What happen if we put permanent potential across conductor? why if we put conductors under permanent potential like a battery ,it will not be equi-potential ??
and why if we just put it under electric field it is equi-potential although there is a surface charges positive and negative ?
 A: You will force a voltage across the conductor in series with the internal resistor of the battery and since it represents a very very low resistance, a huge current will flow (see Ohm's law), eventually heating up the wire by Joule's law, possibly burning/melting it. Though the battery will be the first one to suffer, and it can be dangerous for some types (that's why usually those ones have internal protections, but still). 
Indicentally, that's what happens when you put in parallel two batteries, even if they have the same nominal voltage. They never really do, so you end up with the same problem of a non-negligible voltage across a wire.
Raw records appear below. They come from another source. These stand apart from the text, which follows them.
(** * The single-threaded reactor runtime (reactor.c)

    A shallow embedding of [schedule], [next], [wrapup] and [main] of
    src/xtext/org.icyphy.linguafranca/src/lib/C/reactor.c.

    The file includes "reactor_common.c", which is not among the sources.
    What reactor.c uses from it is either taken as a parameter (the record
    [env]: the generated tables and hooks, the reaction bodies, the physical
    clock and [wait_until]) or modelled from the specification and marked
    so ([pqueue_insert], [pqueue_peek], [pqueue_pop], [__schedule]).

    The runtime state is threaded explicitly.  Beside it a trace records,
    in order, what the runtime does to its surroundings, so that "before",
    "exactly once" and "never" can be stated.  The two loops of [next]
    whose number of turns has no bound in the source take a bound on their
    turns, and end in [Timeout] when it is used up. *)

From Stdlib Require Import String ZArith List Bool Lia Sorted Permutation.
Import ListNotations.
Open Scope Z_scope.

(** ** Machine integers

    [instant_t], [interval_t] and [handle_t] are signed 64-bit integers
    ([long long]).  Sums and differences are reduced to the signed 64-bit
    range, as two's complement hardware does. *)

Definition instant_t := Z.
Definition interval_t := Z.
Definition handle_t := Z.

Definition LLONG_MAX : Z := 9223372036854775807.
Definition LLONG_MIN : Z := -9223372036854775808.
Definition BILLION : Z := 1000000000.

Definition wrap64 (x : Z) : Z := (x + 2 ^ 63) mod 2 ^ 64 - 2 ^ 63.
Definition add64 (a b : Z) : Z := wrap64 (a + b).
Definition sub64 (a b : Z) : Z := wrap64 (a - b).
Definition mul64 (a b : Z) : Z := wrap64 (a * b).

(** [x] is representable as a [long long]. *)
Definition int64 (x : Z) : Prop := LLONG_MIN <= x <= LLONG_MAX.

(** ** Pointers and descriptors *)

(** A [void*] payload; [NULL] is address 0. *)
Definition ptr := Z.
Definition NULL : ptr := 0.

(** [trigger_t*] and [reaction_t*] point into the static tables emitted by
    the code generator; they are modelled as indices into those tables. *)
Definition trigger_id := nat.
Definition reaction_id := nat.

(** The fields of [trigger_t] that reactor.c reads.  [reactions] is the
    array [trigger->reactions] of length [trigger->number_of_reactions].
    The one field reactor.c writes, [trigger->payload], lives in the
    runtime state ([trigger_payload]). *)
Record trigger_t := mk_trigger {
  offset : interval_t;
  period : interval_t;
  reactions : list reaction_id
}.

Definition number_of_reactions (t : trigger_t) : Z := Z.of_nat (length (reactions t)).

(** The fields of [reaction_t] that reactor.c reads; [function] and [self]
    are in [env].  [deadline_violation] is [None] for a NULL pointer. *)
Record reaction_t := mk_reaction {
  index : Z;
  deadline : interval_t;
  deadline_violation : option trigger_id
}.
(** * pyfdisk: the Master Boot Record codec of [fdisk/mbr.py]

    A shallow embedding of the classes of [fdisk/mbr.py] ([PartitionId],
    [LogicalBlockAddress], [CHSAddress], [PartitionEntry],
    [MasterBootRecord]) and of the few Python primitives they call
    ([bytes], slicing, [struct.pack]/[struct.unpack], [io.BytesIO]),
    followed by the properties of the codec.

    Python [int] is [Z]; a [bytes] object is a [list byte]; a raised
    exception is the [Raise] branch of [result]; [None] is [None]. *)

From Stdlib Require Import String.
From Stdlib Require Import ZArith List Bool Lia.
From coqutil Require Import Byte Z.bitblast Word.LittleEndianList.
Import ListNotations.
Local Open Scope Z_scope.

(** ** Python primitives *)

Module Py.

(** The exceptions the module can raise. [struct_error] is [struct.error]. *)
Inductive exn : Set :=
| AssertionError
| ValueError
| TypeError
| IndexError
| struct_error.

Inductive result (A : Type) : Type :=
| Ok (a : A)
| Raise (e : exn).
Arguments Ok {A} a.
Arguments Raise {A} e.

Definition bind {A B} (m : result A) (k : A -> result B) : result B :=
  match m with
  | Ok a => k a
  | Raise e => Raise e
  end.

Definition raises {A} (m : result A) : Prop := exists e, m = Raise e.

(** [assert c], as the interpreter runs it by default (not under [-O]). *)
Definition assert (c : bool) : result unit :=
  if c then Ok tt else Raise AssertionError.

Definition bytes : Type := list byte.

(** [bytes(iterable_of_ints)]: every item must be in [range(0, 256)]. *)
Fixpoint bytes_of_ints (l : list Z) : result bytes :=
  match l with
  | [] => Ok []
  | x :: l' =>
      if (0 <=? x) && (x <? 256)
      then bind (bytes_of_ints l') (fun bs => Ok (byte.of_Z x :: bs))
      else Raise ValueError
  end.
A: The two sides will eventually become equipotential. At that point, we say the battery has run dry. The point is that its not instantaneous; it takes time for the current to move charge from one end of the battery to the other until the battery loses its potential difference. 
The potential from the battery is in no way permanent. If the potential was permanent, an assumption demanded the title of your question, then by definition it would stay permanent and never become an equipotential. Like the two prongs in the socket of my wall - they are always at a potential no matter how long my cell phone charger is plugged in. Of course, this isn't for free - it's because the electrical grid and power plants do a good job of running continuously.
Your second paragraph doesn't make any sense. If there are positive and negative surfaces charges, in equal amounts and on infinite planes, there is not an equipotential. The potential is strongest near the two surfaces and switches sign somewhere in the middle. The electric field, the gradient of this potential, is constant.